Scientists show plague outbreaks linked to El Nino climate conditions
Scientists at the University of Liverpool have found that outbreaks of plague in Madagascar are linked to a naturally occurring climate event in the tropical Pacific.
The El Niño Southern Oscillation (ENSO) is an ocean-atmosphere fluctuation of air pressure and sea surface temperature that occurs thousands of miles distant in the Pacific Ocean. The team have shown that large outbreaks of plague tend to coincide with the timing of ENSO events.
Analysing a unique 48-year dataset on the occurrence of human plague across the island, they found that for much of this period, ENSO cycled on a two to five year time scale, with a similar period being detected for plague outbreaks.
Professor Matthew Baylis, from the University's Institute of Infection and Global Health, said: "The work is a first step in using climate data to help predict human plague incidence in Madagascar.
"Plague, which is a highly virulent zoonotic disease present today in the Americas, Asia, and Africa, has caused several world-wide pandemics, the most infamous being the 'Black Death'."
Larger plague outbreaks were associated with increasing El Niño conditions. An association, although less strong than El Niño, was also found between the Indian Ocean Dipole or IOD – a local fluctuation in sea surface temperatures – and plague.
These ENSO and IOD associations appear to be mediated mostly by effects on Madagascar's temperature patterns, although larger plague outbreaks were also associated with rainy years.

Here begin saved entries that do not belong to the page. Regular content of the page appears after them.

(** * sled-message: the Cumulus message adapter (src/message/message.py)

    A shallow embedding of class [message] and of the Python operations its
    methods rely on, followed by the properties of the natural-language
    specification that were checked against it.

    Conventions of the embedding.
    - A Python value that can come out of [json.loads] is a [value]; a dict
      is kept as an association list in iteration order, with unique keys.
      Floating-point numbers are not represented.
    - A Python exception is an [exn]; a computation that may raise returns a
      [result]; a computation that also reaches a collaborator (S3, the uuid
      generator, the clock) runs in [M], over an explicit [world].
    - Inside a method, a bare name such as [__getConfig] or
      [storeRemoteResponse] is a global lookup (after name mangling,
      [_message__getConfig]); it is resolved through an explicit
      [namespace].  [module_globals] is the namespace of the module as it is
      written. *)

From Stdlib Require Import String Ascii List ZArith Bool Lia DecimalString.
From stdpp Require Import gmap strings.
Import ListNotations.

Set Warnings "-register-all".

Local Open Scope string_scope.
Local Open Scope list_scope.

(** ** Python values *)

Inductive value : Type :=
| VNone
| VBool (b : bool)
| VInt (z : Z)
| VStr (s : string)
| VList (items : list value)
| VDict (entries : list (string * value)).

Definition pydict : Type := list (string * value).

(** ** Exceptions

    [KeyError] and [IndexError] are subclasses of [LookupError]; the process
    boundary catches them with [except LookupError]. *)

Inductive exn : Type :=
| NameError (name : string)
| KeyError (key : value)
| IndexError (msg : string)
| LookupError (msg : string)
| AttributeError (type_name attr : string)
| TypeError (msg : string)
| ParseError (msg : string)
| ClientError (msg : string).

Definition is_LookupError (e : exn) : bool :=
  match e with
  | KeyError _ | IndexError _ | LookupError _ => true
  | _ => false
  end.

Inductive result (A : Type) : Type :=
| Ok (a : A)
| Raise (e : exn).
Arguments Ok {A} a.
Arguments Raise {A} e.

(** ** The world outside the process *)

Record world : Type := mkWorld {
  s3_objects : gmap (string * string) string;  (* (bucket, key) -> body *)
  uuid_source : nat -> string;                 (* the uuid4 generator *)
  uuid_drawn : nat;                            (* how many were drawn *)
  utc_now : Z                                  (* the clock *)
}.

Definition M (A : Type) : Type := world -> result A * world.

Definition bind_result {A B} (c : result A) (k : A -> result B) : result B :=
  match c with
  | Ok a => k a
  | Raise e => Raise e
  end.

Definition bind_M {A B} (c : M A) (k : A -> M B) : M B :=
  fun w =>
    match c w with
    | (Ok a, w') => k a w'
    | (Raise e, w') => (Raise e, w')
    end.

Notation "'let*' x := c 'in' k" := (bind_result c (fun x => k))
  (at level 10, x name, c at level 100, k at level 200,
   format "'[v' 'let*'  x  :=  c  'in' '/' k ']'").

Notation "'do' x <- c 'in' k" := (bind_M c (fun x => k))
  (at level 10, x name, c at level 100, k at level 200,
   format "'[v' 'do'  x  <-  c  'in' '/' k ']'").

Definition pure {A} (a : A) : M A := fun w => (Ok a, w).
Definition lift {A} (r : result A) : M A := fun w => (r, w).
Definition raise {A} (e : exn) : M A := fun w => (Raise e, w).

(** ** Strings *)

Definition ascii_eqb (a b : ascii) : bool := Ascii.eqb a b.

Definition nl : ascii := "010"%char.
Definition lbrace : ascii := "{"%char.
Definition rbrace : ascii := "}"%char.
Definition lbracket : ascii := "["%char.
Definition rbracket : ascii := "]"%char.

Fixpoint str_contains_char (c : ascii) (s : string) : bool :=
  match s with
  | EmptyString => false
  | String d s' => ascii_eqb c d || str_contains_char c s'
  end.

Fixpoint str_prefix (p s : string) : bool :=
  match p, s with
  | EmptyString, _ => true
  | String a p', String b s' => ascii_eqb a b && str_prefix p' s'
  | String _ _, EmptyString => false
  end.

(** [needle in haystack] on two strings. *)
Fixpoint str_contains (needle s : string) : bool :=
  str_prefix needle s
  || match s with
     | EmptyString => false
     | String _ s' => str_contains needle s'
     end.

(** [s[2:(len(s)-2)]]: empty when the string is shorter than four. *)
Definition slice_2_m2 (s : string) : string :=
  String.substring 2 (String.length s - 4) s.

(** [s.lstrip('{')] and [s.rstrip('}')]. *)
Fixpoint lstrip (c : ascii) (s : string) : string :=
  match s with
  | String d s' => if ascii_eqb c d then lstrip c s' else s
  | EmptyString => EmptyString
  end.

Fixpoint rstrip (c : ascii) (s : string) : string :=
  match s with
  | EmptyString => EmptyString
  | String d s' =>
      match rstrip c s' with
      | EmptyString => if ascii_eqb c d then EmptyString else String d EmptyString
      | r => String d r
      end
  end.

(** [s.replace(old, new)]: every non-overlapping occurrence, left to right.
    [replace_from] drops [skip] characters (the rest of an occurrence just
    replaced) before it looks for the next one. *)
Fixpoint replace_from (old new : string) (skip : nat) (s : string) : string :=
  match s with
  | EmptyString => EmptyString
  | String c s' =>
      match skip with
      | S k => replace_from old new k s'
      | O =>
          if str_prefix old s
          then new +:+ replace_from old new (String.length old - 1) s'
          else String c (replace_from old new 0 s')
      end
  end.

Fixpoint interleave (new s : string) : string :=
  match s with
  | EmptyString => new
  | String c s' => new +:+ String c (interleave new s')
  end.

Definition py_replace (s old new : string) : string :=
  match old with
  | EmptyString => interleave new s
  | String _ _ => replace_from old new 0 s
  end.

(** ** Operations on values *)

Fixpoint dict_get (k : string) (d : pydict) : option value :=
  match d with
  | [] => None
  | (k', v) :: d' => if String.eqb k k' then Some v else dict_get k d'
  end.

Fixpoint dict_set (k : string) (v : value) (d : pydict) : pydict :=
  match d with
  | [] => [(k, v)]
  | (k', v') :: d' =>
      if String.eqb k k' then (k', v) :: d' else (k', v') :: dict_set k v d'
  end.

Fixpoint dict_del (k : string) (d : pydict) : pydict :=
  match d with
  | [] => []
  | (k', v') :: d' =>
      if String.eqb k k' then d' else (k', v') :: dict_del k d'
  end.

Definition dict_has (k : string) (d : pydict) : bool :=
  match dict_get k d with Some _ => true | None => false end.

Definition type_name (v : value) : string :=
  match v with
  | VNone => "NoneType"
  | VBool _ => "bool"
  | VInt _ => "int"
  | VStr _ => "unicode"
  | VList _ => "list"
  | VDict _ => "dict"
  end.

Definition truthy (v : value) : bool :=
  match v with
  | VNone => false
  | VBool b => b
  | VInt z => negb (Z.eqb z 0)
  | VStr s => negb (String.eqb s "")
  | VList l => match l with [] => false | _ => true end
  | VDict d => match d with [] => false | _ => true end
  end.

Definition is_None (v : value) : bool :=
  match v with VNone => true | _ => false end.

Definition hashable (v : value) : bool :=
  match v with VList _ | VDict _ => false | _ => true end.

(** [a == b] on JSON values: [True == 1], lists element by element, dicts
    as maps. *)
Fixpoint py_eq (a b : value) {struct a} : bool :=
  match a, b with
  | VNone, VNone => true
  | VBool x, VBool y => Bool.eqb x y
  | VBool x, VInt y => Z.eqb (if x then 1 else 0) y
  | VInt x, VBool y => Z.eqb x (if y then 1 else 0)
  | VInt x, VInt y => Z.eqb x y
  | VStr x, VStr y => String.eqb x y
  | VList xs, VList ys =>
      (fix go (xs ys : list value) {struct xs} : bool :=
         match xs, ys with
         | [], [] => true
         | x :: xs', y :: ys' => py_eq x y && go xs' ys'
         | _, _ => false
         end) xs ys
  | VDict d1, VDict d2 =>
      Nat.eqb (List.length d1) (List.length d2)
      && (fix go (d : pydict) {struct d} : bool :=
            match d with
            | [] => true
            | (k, v) :: d' =>
                match dict_get k d2 with
                | Some v' => py_eq v v'
                | None => false
                end && go d'
            end) d1
  | _, _ => false
  end.

Definition int_index (v : value) : option Z :=
  match v with
  | VInt z => Some z
  | VBool b => Some (if b then 1 else 0)%Z
  | _ => None
  end.

(** A list or string index, counted from the end when negative. *)
Definition norm_index (n : nat) (i : Z) : option nat :=
  let j := (if i <? 0 then i + Z.of_nat n else i)%Z in
  if ((0 <=? j) && (j <? Z.of_nat n))%Z then Some (Z.to_nat j) else None.

Fixpoint list_set {A} (i : nat) (x : A) (l : list A) : list A :=
  match l, i with
  | [], _ => []
  | _ :: l', O => x :: l'
  | y :: l', S i' => y :: list_set i' x l'
  end.

Fixpoint list_del {A} (i : nat) (l : list A) : list A :=
  match l, i with
  | [], _ => []
  | _ :: l', O => l'
  | y :: l', S i' => y :: list_del i' l'
  end.

(** [obj[key]] *)
Definition py_getitem (obj key : value) : result value :=
  match obj with
  | VDict d =>
      match key with
      | VStr k =>
          match dict_get k d with
          | Some v => Ok v
          | None => Raise (KeyError key)
          end
      | _ => if hashable key then Raise (KeyError key)
             else Raise (TypeError "unhashable type")
      end
  | VList l =>
      match int_index key with
      | Some i =>
          match norm_index (List.length l) i with
          | Some n => match nth_error l n with
                      | Some v => Ok v
                      | None => Raise (IndexError "list index out of range")
                      end
          | None => Raise (IndexError "list index out of range")
          end
      | None => Raise (TypeError "list indices must be integers")
      end
  | VStr s =>
      match int_index key with
      | Some i =>
          match norm_index (String.length s) i with
          | Some n => match String.get n s with
                      | Some c => Ok (VStr (String c EmptyString))
                      | None => Raise (IndexError "string index out of range")
                      end
          | None => Raise (IndexError "string index out of range")
          end
      | None => Raise (TypeError "string indices must be integers")
      end
  | _ => Raise (TypeError "object has no attribute __getitem__")
  end.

Professor Baylis said: "The global burden of plague is now low, but in recent years the disease has increased in frequency in some parts of the world. Presently Africa accounts for more than nine-tenths, and Madagascar one-third, of all human plague cases reported worldwide.
"If we can predict when it is going to happen, health and environmental authorities can prepare more effectively to prevent the spread of infection."
The study also highlighted that major ENSO and IOD events, occurring every few years in an irregular pattern, tended to alter the temperature and rainfall of Madagascar. This can have significant effects on the populations of rodents that carry plague on the island, as well as the fleas that spread the infection.